# Yesterday/Last Nights Finds



## DanTheMan (Dec 8, 2008)

Yesterday I herped from around 6pm, and got home at 2.30 this morning, The storms always seem to hit at the time I don't want them to, as much as I love a good storm, I'd rather not end up driving on a river rather than a road while looking for snakes.


Big Red Belly
















DOR Eastern Brown, approx. 1.9 metres
(I dont herp in bare feet lol, just walked through a river to mkae sure it wasnt too deep to cross)





Blind Snake
(you can see the road starting to become a bit off a creek)





Southern Spotted Velvet Gecko















More Carpets, but this one had a beautiful pattern that doesn't show up in the pics. Both only young.

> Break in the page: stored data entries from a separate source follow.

(** ** The read tool and the write tool of [memory_tool_env.py] *)

(** [self.counter[file_path]], the calls made so far for one file. *)
Record Counters : Type := mkCounters {
  c_read : Z;
  c_memory_write : Z;
  c_memory_search : Z;
  c_memory_update : Z;
}.

(** The attributes of [MemoryToolEnv] the tools use. The limits [N],
    [M], [P], [U] and [MB] carry the prefix [env_]; [conversation_id]
    exists in conversation mode only, and [current_episode] stands for
    the attribute being there and true. *)
Record MemoryToolEnv : Type := mkEnv {
  files : PyDict.t string;
  counter : PyDict.t Counters;
  env_N : Z;
  env_M : Z;
  env_P : Z;
  env_U : Z;
  env_MB : Z;
  conversation_mode : bool;
  conversation_id : option string;
  current_episode : bool;
}.

Definition set_counter (env : MemoryToolEnv) (c : PyDict.t Counters) : MemoryToolEnv :=
  {| files := files env; counter := c; env_N := env_N env; env_M := env_M env;
     env_P := env_P env; env_U := env_U env; env_MB := env_MB env;
     conversation_mode := conversation_mode env;
     conversation_id := conversation_id env;
     current_episode := current_episode env |}.

Definition bump_read (c : Counters) : Counters :=
  {| c_read := c_read c + 1; c_memory_write := c_memory_write c;
     c_memory_search := c_memory_search c; c_memory_update := c_memory_update c |}.

Definition bump_memory_write (c : Counters) : Counters :=
  {| c_read := c_read c; c_memory_write := c_memory_write c + 1;
     c_memory_search := c_memory_search c; c_memory_update := c_memory_update c |}.
(** C1: whenever a run of [answer_query] reaches the answer stage (the
    query was accepted, results with a valid source were found) and the
    candidate answer, from the language model or from the fallback
    constructor, contains "demo" or "sample" in any letter case, the reply is
    the integrity warning with an empty source and confidence low; its text
    is the fixed warning, which is not the flagged text. *)
Theorem hallucination_guard (env : Env) (query : list N)
    (t1 t2 : list Event) (search_results : list RAGSystem.SearchResult)
    (scheme_code source_url answer : list N) :
  QueryAnswerer.prepare env query =
    (t1, Ok (QueryAnswerer.Ready search_results scheme_code source_url)) ->
  QueryAnswerer.candidate_answer env (strip query) search_results source_url =
    (t2, Ok answer) ->
  contains (lit "demo") (lower answer) = true \/
  contains (lit "sample") (lower answer) = true ->
  exists reply,
    QueryAnswerer.answer_query env query = (t1 ++ t2, Ok reply) /\
    reply = QueryAnswerer.integrity_warning_answer scheme_code /\
    reply !! "answer" = Some QueryAnswerer.integrity_warning /\
    reply !! "source_url" = Some [] /\
    reply !! "confidence" = Some (lit "low") /\
    QueryAnswerer.integrity_warning <> answer.
Proof.
  intros Hprep Hcand Hflag.
  exists (QueryAnswerer.integrity_warning_answer scheme_code).
  split; [|split; [reflexivity|]].
  - rewrite answer_query_stages, Hprep, bind_ok. simpl.
    rewrite Hcand, bind_ok. simpl.
    rewrite (finish_flagged _ _ _ _ (contains_fake_data_demo_sample _ Hflag)).
    rewrite app_nil_r. reflexivity.
  - unfold QueryAnswerer.integrity_warning_answer.
    destruct (QueryAnswer_fields QueryAnswerer.integrity_warning [] scheme_code (lit "low"))
      as (Ha & Hs & _ & Hc).
    split; [exact Ha|]. split; [exact Hs|]. split; [exact Hc|].
    intros <-. destruct integrity_warning_clean as [Hd Hs'].
    destruct Hflag as [H|H]; congruence.
Qed.
Lemma drop_while_idemp l : drop_while p (drop_while p l) = drop_while p l.
Proof. apply drop_while_fixed. intros x r. apply drop_while_head. Qed.

Lemma drop_while_suffix l : drop_while p l `suffix_of` l.
Proof.
  induction l as [|y l IH]; cbn; [done|].
  destruct (p y); [by apply suffix_cons_r|done].
Qed.

Lemma drop_while_Forall (Q : A → Prop) l :
  Forall Q l → Forall Q (drop_while p l).
Proof.
  intros H. destruct (drop_while_suffix l) as [k Hk].
  rewrite Hk in H. by apply Forall_app in H as [_ ?].
Qed.

Lemma drop_while_end_Forall (Q : A → Prop) l :
  Forall Q l → Forall Q (drop_while_end p l).
Proof.
  intros H. unfold drop_while_end.
  by apply Forall_reverse, drop_while_Forall, Forall_reverse.
Qed.

Lemma drop_while_end_last l x :
  last (drop_while_end p l) = Some x → p x = false.
Proof.
  unfold drop_while_end. rewrite last_reverse.
  destruct (drop_while p (reverse l)) as [|y r] eqn:Hd; [done|].
  cbn. intros [= <-]. by eapply drop_while_head.
Qed.

Lemma drop_while_end_fixed l :
  (∀ x, last l = Some x → p x = false) → drop_while_end p l = l.
Proof.
  intros H. unfold drop_while_end.
  rewrite drop_while_fixed; [apply reverse_involutive|].
  intros x r Hr. apply H. by rewrite <- (reverse_involutive l), Hr, last_reverse.
Qed.

(** Dropping at the end keeps a head that is to stay. *)
Lemma drop_while_end_head l x r :
  p x = false → ∃ r', drop_while_end p (x :: r) = x :: r'.
Proof.
  intros Hx. unfold drop_while_end. rewrite reverse_cons.
  assert (H : ∀ k, ∃ k', drop_while p (k ++ [x]) = k' ++ [x]).
  { induction k as [|y k IH]; cbn.
    - rewrite Hx. by exists [].
    - destruct (p y); [done|]. by exists (y :: k). }
  destruct (H (reverse r)) as [k' ->]. rewrite reverse_app. cbn. eauto.
Qed.

Lemma trim_front l : drop_while p (trim p l) = trim p l.
Proof.
  unfold trim. destruct (drop_while p l) as [|x r] eqn:Hd; [done|].
  destruct (drop_while_end_head r x r) as [r' ->].
  - by eapply drop_while_head.
  - apply drop_while_fixed. by intros ? ? [= <- _]; eapply drop_while_head.
Qed.

Lemma trim_back l : drop_while_end p (trim p l) = trim p l.
Proof.
  unfold trim. apply drop_while_end_fixed. apply drop_while_end_last.
Qed.

Lemma trim_idemp l : trim p (trim p l) = trim p l.
Proof. unfold trim at 1. by rewrite trim_front, trim_back. Qed.

Lemma trim_Forall (Q : A → Prop) l : Forall Q l → Forall Q (trim p l).
Proof. intros. by apply drop_while_end_Forall, drop_while_Forall. Qed.

Lemma trim_last l x : last (trim p l) = Some x → p x = false.
Proof. apply drop_while_end_last. Qed.

End DropWhile.

(** ** Strings *)

Lemma strip_idemp s : Str.strip (Str.strip s) = Str.strip s.
Proof. apply (trim_idemp Str.is_space). Qed.

Lemma strip_Forall (Q : N → Prop) s : Forall Q s → Forall Q (Str.strip s).
Proof. apply (trim_Forall Str.is_space). Qed.

Lemma startswith_app p a b :
  Str.startswith p a = true → Str.startswith p (a ++ b) = true.
Proof.
  revert a. induction p as [|c p IH]; intros [|d a]; cbn; try done.
  intros [-> Hp]%andb_prop. by rewrite IH.
Qed.

Lemma contains_cons p c s :
  Str.contains p s = true → Str.contains p (c :: s) = true.
Proof. intros H. cbn [Str.contains]. rewrite H. apply orb_true_r. Qed.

One with a full belly in a Pine forest (found 2 there now)





Golden Crowned





Giant King Cricket





This made me sick, this young fox was sitting in the middle of the road trying to drag the back half of his body across the road. So we took him to Australia Zoo at 1.30am (lucky they are 24hour) so they could euthanise him (which they did straight away) he had a wound on his back infested with maggots, a missing ear, plus damage to his pelvis that wasn't related to the wound on his back according to the vet.
Poor thing had been like this for days.


----------



## Duke (Dec 8, 2008)

Ouch, poor doggy.

What time do you normally go out herping, and till what time?


----------



## Ned_fisch (Dec 8, 2008)

Great pictures.
What happened with the Fox afterwards? Bloody pests, hopefully it wont be let go back into the bush.
I've been brought up hunting them, so thats why I have that opinion.


----------



## Luke1 (Dec 8, 2008)

great photos! looks like you had a bit of fun!

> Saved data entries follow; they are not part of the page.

Lemma Callback_dispatch_fired (access_token : json -> option tok)
  (c : Callback.exchange tok) (ev : event) :
  (Callback.timer c = false ->
   Callback.pending_timeout c = false
   /\ exists cs, Callback.calls c = cs ++ [Rejected (mkError (str "Request timed out"))]) ->
  let c' := Callback.dispatch JSON_parse access_token c ev in
  (Callback.timer c' = false ->
   Callback.pending_timeout c' = false
   /\ exists cs, Callback.calls c' = cs ++ [Rejected (mkError (str "Request timed out"))])
  /\ (Callback.timer c = false -> Callback.calls c' = Callback.calls c).
Proof.
  intros Hinv c'. subst c'.
  destruct c as [sc tc pc ac rc cs].
  cbn [Callback.timer Callback.pending_timeout Callback.calls] in Hinv.
  destruct ev as [|status|chunk| |err]; cbn [Callback.dispatch].
  - cbn [Callback.pending_timeout]. destruct pc.
    + split.
      * intros _. split; [reflexivity|]. now exists cs.
      * cbn [Callback.timer]. intros Ht. now destruct (Hinv Ht).
    + split; [exact Hinv|reflexivity].
  - split; [exact Hinv|reflexivity].
  - unfold Callback.on_data. cbn [Callback.response].
    destruct rc as [[st body]|]; (split; [exact Hinv|reflexivity]).
  - cbn [Callback.response]. destruct rc as [[st body]|];
      [|split; [exact Hinv|reflexivity]].
    unfold Callback.on_end. cbn [Callback.timer].
    destruct tc; cbn [negb]; [|split; [exact Hinv|reflexivity]].
    split; [|discriminate].
    destruct (negb (st =? 200)); [discriminate|].
    destruct (JSON_parse body) as [parsed|]; [|discriminate].
    destruct (access_token parsed); discriminate.
  - unfold Callback.on_error. cbn [Callback.timer].
    destruct tc; cbn [negb]; [|split; [exact Hinv|reflexivity]].
    split; discriminate.
Qed.

Lemma Callback_run_fired (access_token : json -> option tok) (evs : list event) :
  forall c,
  (Callback.timer c = false ->
   Callback.pending_timeout c = false
   /\ exists cs, Callback.calls c = cs ++ [Rejected (mkError (str "Request timed out"))]) ->
  let c' := Callback.run JSON_parse access_token c evs in
  (Callback.timer c' = false ->
   Callback.pending_timeout c' = false
   /\ exists cs, Callback.calls c' = cs ++ [Rejected (mkError (str "Request timed out"))])
  /\ (Callback.timer c = false -> Callback.calls c' = Callback.calls c).
Proof.
  induction evs as [|ev evs IH]; intros c Hinv; [now split|].
  destruct (Callback_dispatch_fired access_token c ev Hinv) as (Hinv' & Hsame).
  destruct (IH _ Hinv') as (Hinv'' & Hsame').
  cbn [Callback.run fold_left]. split; [exact Hinv''|].
  intros Ht. rewrite <- (Hsame Ht). apply Hsame'.
  destruct c as [sc tc pc ac rc cs]. cbn [Callback.timer] in Ht. subst tc.
  destruct (Hinv eq_refl) as (Hp & _). cbn [Callback.pending_timeout] in Hp. subst pc.
  destruct ev as [|status|chunk| |err]; cbn; try reflexivity.
  - unfold Callback.on_data. cbn. now destruct rc as [[st body]|].
  - now destruct rc as [[st body]|].
Qed.

(** X24: the callback revision can call [fn] more than once: as long as
    the timeout callback has not run, every ['error'] event delivered
    calls [fn] with its error, whatever was called before.  Once the
    timeout callback has run, its call is the last: no later event calls
    [fn]. *)
Theorem Callback_fn_called_again
  (access_token : json -> option tok) (this : instance) (shop code : jsstring)
  (evs later : list event) (err : jserror) :
  let x0 := Callback.getAccessToken JSON_stringify this shop code in
  let c := Callback.run JSON_parse access_token x0 evs in
  (~ In EvTimeout evs ->
   Callback.calls (Callback.run JSON_parse access_token x0 (evs ++ [EvError err]))
   = Callback.calls c ++ [Rejected err])
  /\ (Callback.timer c = false ->
      Callback.calls (Callback.run JSON_parse access_token x0 (evs ++ later))
      = Callback.calls c
      /\ exists cs, Callback.calls c
                    = cs ++ [Rejected (mkError (str "Request timed out"))]).
Proof.
  intros x0 c. split.
  - intros Hno. rewrite Callback_run_app. fold c.
    assert (Callback.timer c = true) as Ht
      by (now apply Callback_timer_kept).
    cbn [Callback.run fold_left Callback.dispatch].
    unfold Callback.on_error. rewrite Ht. reflexivity.
  - intros Ht. rewrite Callback_run_app. fold c.
    assert (Callback.timer c = false ->
            Callback.pending_timeout c = false
            /\ exists cs, Callback.calls c
                          = cs ++ [Rejected (mkError (str "Request timed out"))])
      as Hinv by (apply (Callback_run_fired access_token evs x0); discriminate).
    split; [|now apply Hinv].
    now apply (Callback_run_fired access_token later c Hinv).
Qed.

End OlderExchange.

Lemma IndexJs_getAccessToken_unreadable_body_witness :
  let x := IndexJs.run parse_nullable read_access_token
             (IndexJs.getAccessToken stringify_flat test_instance test_shop test_code)
             (EvResponse 200 :: map EvData [str "nu"; str "ll"]
                ++ EvEnd :: repeat EvTimeout 2) in
  promise x = None /\ pending_timeout x = false /\ aborted x = false.
Proof.
  apply (IndexJs_getAccessToken_unreadable_body _ _ parse_nullable stringify_flat
           read_access_token test_instance test_shop test_code
           [str "nu"; str "ll"] None 2); reflexivity.
Defined.

Lemma Callback_fn_called_again_witness :
  let x0 := Callback.getAccessToken (tok := value) stringify_flat
              test_instance test_shop test_code in
  Callback.calls (Callback.run parse_nullable read_access_token x0
                    ([EvResponse 500; EvEnd] ++ [EvError (mkError (str "socket hang up"))]))
  = Callback.calls (Callback.run parse_nullable read_access_token x0
                      [EvResponse 500; EvEnd])
    ++ [Rejected (mkError (str "socket hang up"))]
  /\ Callback.calls (Callback.run parse_nullable read_access_token x0
                       ([EvTimeout] ++ [EvResponse 200; EvEnd]))
     = Callback.calls (Callback.run parse_nullable read_access_token x0 [EvTimeout]).
Proof.
  split.
  - apply (proj1 (Callback_fn_called_again _ _ parse_nullable stringify_flat
                    read_access_token test_instance test_shop test_code
                    [EvResponse 500; EvEnd] [] (mkError (str "socket hang up")))).
    simpl. intros [H|[H|H]]; [discriminate H|discriminate H|exact H].
  - apply (proj2 (Callback_fn_called_again _ _ parse_nullable stringify_flat
                    read_access_token test_instance test_shop test_code
                    [EvTimeout] [EvResponse 200; EvEnd] (mkError []))).
    reflexivity.
Defined.

(* ------------------------------------------------------------------ *)
(** ** The example application *)

(** X25: the callback route of the example starts the exchange exactly
    when the [state] of the query is a string, is the one stored in the
    session, and [verifyHmac] accepts the query; it then asks the token
    for the [shop] and [code] of the query.  Every other request it
    answers, it answers with status 400. *)
Theorem ExampleApp_callback_gate (json : Type) (this : instance)
  (s : ExampleApp.session json) (query : object) :
  (forall shop code,
     ExampleApp.callback this s query = Return (ExampleApp.Exchanging shop code)
     <-> (exists state, get query (str "state") = VStr state
                        /\ ExampleApp.session_state s = VStr state)
         /\ verifyHmac this query = Return true
         /\ shop = get query (str "shop") /\ code = get query (str "code"))
  /\ forall a, ExampleApp.callback this s query = Return a ->
       a = ExampleApp.Exchanging (get query (str "shop")) (get query (str "code"))
       \/ a = ExampleApp.Send 400 (str "Security checks failed").
Proof.
  unfold ExampleApp.callback.
  destruct (get query (str "state")) as [| | | |state|] eqn:Hstate;
    try (split; [intros shop code; split;
                   [discriminate|intros ((st & Hst & _) & _); discriminate Hst]
                |intros a H; right; congruence]).
  unfold ExampleApp.differs.
  destruct (ExampleApp.session_state s) as [| | | |stored|] eqn:Hstored;
    try (split; [intros shop code; split;
                   [discriminate|intros ((st & _ & Hst) & _); discriminate Hst]
                |intros a H; right; congruence]).
  destruct (streq state stored) eqn:E; cbn [negb].
  - apply streq_eq in E. subst stored.
    destruct (verifyHmac this query) as [[|]|e]; cbn [bind negb].
    + split.
      * intros shop code. split.
        -- intros H. injection H as -> ->. split; [now exists state|now repeat split].
        -- intros (_ & _ & -> & ->). reflexivity.
      * intros a H. left. congruence.
    + split.
      * intros shop code. split; [discriminate|intros (_ & H & _); discriminate H].
      * intros a H. right. congruence.
    + split.
      * intros shop code. split; [discriminate|intros (_ & H & _); discriminate H].
      * intros a H. discriminate H.
  - split.
    + intros shop code. split; [discriminate|].
      intros ((st & Hst & Hst') & _).
      assert (state = stored) by congruence. subst.
      now rewrite streq_refl in E.
    + intros a H. right. congruence.
Qed.

Lemma ExampleApp_callback_gate_witness :
  ExampleApp.callback test_instance
    (ExampleApp.Session (json := jsstring) None
                        (VStr (str "b77827e928ee8eee614b5808d3276c8a")))
    authentic_query
  = Return (ExampleApp.Exchanging (VStr test_shop) (VStr test_code)).
Proof.
  apply (proj1 (ExampleApp_callback_gate jsstring test_instance
                  (ExampleApp.Session None
                     (VStr (str "b77827e928ee8eee614b5808d3276c8a")))
                  authentic_query)).
  split; [eexists; split; reflexivity|].
  split; [vm_compute; reflexivity|split; reflexivity].
Defined.

(** X26: the nonce of the example makes one round.  Without a token the
    home route draws a nonce, stores it in the session and redirects to
    the authorization URL built with that nonce as [state].  When the
    exchange has succeeded the token is in the session and the stored
    nonce is gone: the callback route answers every further request with
    400, as it does in a session that holds no nonce. *)
Theorem ExampleApp_nonce_round (json : Type) (json_truthy : json -> bool)
  (url_format : urlObject -> jsstring) (config_shop : jsstring)
  (this : instance) (randomBytes randomBytes' : buffer)
  (s : ExampleApp.session json) (token : json) (query : object) :
  (ExampleApp.session_token s = None -> randomBytes <> [] ->
   let nonce := generateNonce randomBytes in
   let u := authUrlObject this randomBytes' config_shop VUndefined (VStr nonce)
                          VUndefined in
   ExampleApp.home json_truthy url_format config_shop this randomBytes randomBytes' s
   = (ExampleApp.Session None (VStr nonce), ExampleApp.Redirect (url_format u))
   /\ get (ShopifyToken.query u) (str "state") = VStr nonce)
  /\ (ExampleApp.session_state s = VUndefined ->
      ExampleApp.callback this s query
      = Return (ExampleApp.Send 400 (str "Security checks failed")))
  /\ (let s' := fst (ExampleApp.settled s (Fulfilled token)) in
      ExampleApp.session_token s' = Some token
      /\ ExampleApp.callback this s' query
         = Return (ExampleApp.Send 400 (str "Security checks failed"))).
Proof.
  assert (forall s0 : ExampleApp.session json,
            ExampleApp.session_state s0 = VUndefined ->
            ExampleApp.callback this s0 query
            = Return (ExampleApp.Send 400 (str "Security checks failed"))) as Hno.
  { intros s0 Hs0. unfold ExampleApp.callback. rewrite Hs0.
    now destruct (get query (str "state")). }
  split; [|split; [apply Hno|split; [reflexivity|now apply Hno]]].
  intros Htok Hbytes nonce u.
  assert (truthy (VStr nonce) = true) as Htruthy.
  { unfold nonce, generateNonce. destruct randomBytes; [contradiction|reflexivity]. }
  split.
  - unfold ExampleApp.home. rewrite Htok. reflexivity.
  - unfold u, authUrlObject. rewrite Htruthy.
    destruct (truthy (if truthy VUndefined then VUndefined else VStr (accessMode this)));
      reflexivity.
Qed.

Lemma ExampleApp_nonce_round_witness :
  let nonce := generateNonce [171; 205] in
  let u := authUrlObject test_instance [] test_shop VUndefined (VStr nonce) VUndefined in
  ExampleApp.home (fun _ : jsstring => true) url_format_plain test_shop
                  test_instance [171; 205] []
                  (ExampleApp.Session None VUndefined)
  = (ExampleApp.Session None (VStr nonce), ExampleApp.Redirect (url_format_plain u))
  /\ get (ShopifyToken.query u) (str "state") = VStr nonce.
Proof.
  apply (proj1 (ExampleApp_nonce_round jsstring (fun _ => true) url_format_plain
                  test_shop test_instance [171; 205] []
                  (ExampleApp.Session None VUndefined) [] []));
    [reflexivity|discriminate].
Defined.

poor little fox  although they aint native i really do like them! wonderful animals! i would love to get a trained one! they would be SWEET!!!!


----------



## Hetty (Dec 8, 2008)

Duke said:


> Ouch, poor doggy.



:lol: You're almost as funny as I am!

I love red-bellieds with orange noses, so cute


----------



## Brigsy (Dec 8, 2008)

Awsome pics, looks like you had a good night, Been wantin to go for a look myself with some nice humid weather but cant drive for 6 months And noone else keen so keep the pics comming.


----------



## Lonewolf (Dec 8, 2008)

Poor fox  At least it got put out of its misery. 

Great photos by the way!


----------



## Bearded_Lady (Dec 8, 2008)

trouser_snake6 said:


> Great pictures.
> What happened with the Fox afterwards? Bloody pests, hopefully it wont be let go back into the bush.

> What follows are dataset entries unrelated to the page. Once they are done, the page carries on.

Lemma mapM_ext_in {A B : Type} (f g : A -> Res B) (xs : list A) :
  (forall x, In x xs -> f x = g x) -> mapM f xs = mapM g xs.
Proof.
  induction xs as [| x xs IH]; intros H; [reflexivity |].
  rewrite !mapM_cons, (H x (or_introl eq_refl)), IH; [reflexivity |].
  intros y Hy. apply H. now right.
Qed.

Lemma Forall2_map_r {A B D : Type} (R : A -> D -> Prop) (g : B -> D)
      (l : list A) (l' : list B) :
  Forall2 R l (map g l') <-> Forall2 (fun a b => R a (g b)) l l'.
Proof.
  revert l. induction l' as [| b l' IH]; intros l; simpl; split; intros H.
  - inversion H; subst. constructor.
  - inversion H; subst. constructor.
  - inversion H; subst. constructor; [assumption | now apply IH].
  - inversion H; subst. constructor; [assumption | now apply IH].
Qed.

Section StackMore.

Context {N : Numerics}.

Lemma expect_tensors_map (i : nat) (ts : list Tensor) :
  expect_tensors i (map VTensor ts) = Ok ts.
Proof.
  revert i. induction ts as [| t ts IH]; intros i; [reflexivity |].
  cbn [map expect_tensors]. rewrite IH. reflexivity.
Qed.

(** The first element that is no tensor is the one reported. *)
Lemma expect_tensors_first (i : nat) (ts : list Tensor) (v : Value)
      (rest : list Value) :
  (forall t, v <> VTensor t) ->
  expect_tensors i (map VTensor ts ++ v :: rest)
  = Err (TypeError_expected_Tensor (i + List.length ts)).
Proof.
  intros Hv. revert i. induction ts as [| t ts IH]; intros i.
  - simpl. rewrite Nat.add_0_r.
    destruct v; try reflexivity. exfalso. now apply (Hv t).
  - cbn [map app expect_tensors]. rewrite IH. cbn [bind Monad_Res].
    simpl. do 2 f_equal. lia.
Qed.

(** Equally shaped tensors, at least one, always stack. *)
Lemma torch_stack_uniform (t0 : Tensor) (rest : list Tensor) :
  Forall (fun t => shape t = shape t0) rest ->
  exists out, torch_stack (map VTensor (t0 :: rest)) = Ok out.
Proof.
  intros Hshape. unfold torch_stack.
  rewrite expect_tensors_map. cbn [bind Monad_Res].
  assert (Hall : forallb (fun t => shape_eqb (shape t) (shape t0)) rest = true).
  { apply forallb_forall. intros t Ht.
    rewrite Forall_forall in Hshape. unfold shape_eqb.
    destruct (list_eq_dec Nat.eq_dec (shape t) (shape t0)) as [_ | Hne];
      [reflexivity | exfalso; apply Hne; now apply Hshape]. }
  rewrite Hall. eauto.
Qed.

End StackMore.

Section ExporterMore.

Context {N : Numerics} {C : Collaborators}.

Lemma Lidar_getattr_tensor (self : Lidar.t) (name : string) (t : Tensor) :
  eval (Lidar.getattr name) self = Ok (VTensor t) <->
  dict_get (Lidar.vars self) name = Some (VTensor t).
Proof.
  rewrite eval_Lidar_getattr.
  destruct (dict_get (Lidar.vars self) name) as [v |].
  - split; intros H; inversion H; reflexivity.
  - destruct (_ || _); split; discriminate.
Qed.

Lemma Forall_exists_Forall2 {A B : Type} (R : A -> B -> Prop) (l : list A) :
  Forall (fun a => exists b, R a b) l -> exists l', Forall2 R l l'.
Proof.
  induction 1 as [| a l [b Hb] _ [l' IH]].
  - exists []. constructor.
  - exists (b :: l'). now constructor.
Qed.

Euthanise = Kill humanely 

Out of curiosity, what camera do you use DanTheMan?


----------



## DanTheMan (Dec 8, 2008)

trouser_snake6 said:


> Great pictures.
> What happened with the Fox afterwards? Bloody pests, hopefully it wont be let go back into the bush.
> I've been brought up hunting them, so thats why I have that opinion.


 
I dont care if its a pest, it was in a lot of pain and had suffered quite a bit, nothing deserves to.



Bearded_Lady said:


> Euthanise = Kill humanely
> 
> Out of curiosity, what camera do you use DanTheMan?


 
Canon 350D SLR, Unfortunatley the pics didnt come out how I would like though as its a bit hard with snakes that dont want to hang around and theres no time to set all the shutter speed/apeture, the auto setting on my camera is crap, its always over exposed, like the one where im holding the Eastern Brown


----------



## DanTheMan (Dec 8, 2008)

Duke said:


> Ouch, poor doggy.
> 
> What time do you normally go out herping, and till what time?


 
Normally start about the same time, as I do a quick day herp before it gets dark, and normally get home about 11, seems to be when it dies off.


----------



## ryanharvey1993 (Dec 8, 2008)

nice shots, love the chief pants matts wearing :lol:


----------



## Bearded_Lady (Dec 8, 2008)

Dan I actually thought the shots were really good! I love the 3rd gecko pic!


----------



## Ash13 (Dec 8, 2008)

"I dont care if its a pest, it was in a lot of pain and had suffered quite a bit, nothing deserves to."
So true, good on you Dan- awesome pics also.


----------



## pythons73 (Dec 8, 2008)

Awesome pictures,looks as thou you had a great nite,i wish i had that much luck when i go.....


----------



## DanTheMan (Dec 8, 2008)

Bearded_Lady said:


> Dan I actually thought the shots were really good! I love the 3rd gecko pic!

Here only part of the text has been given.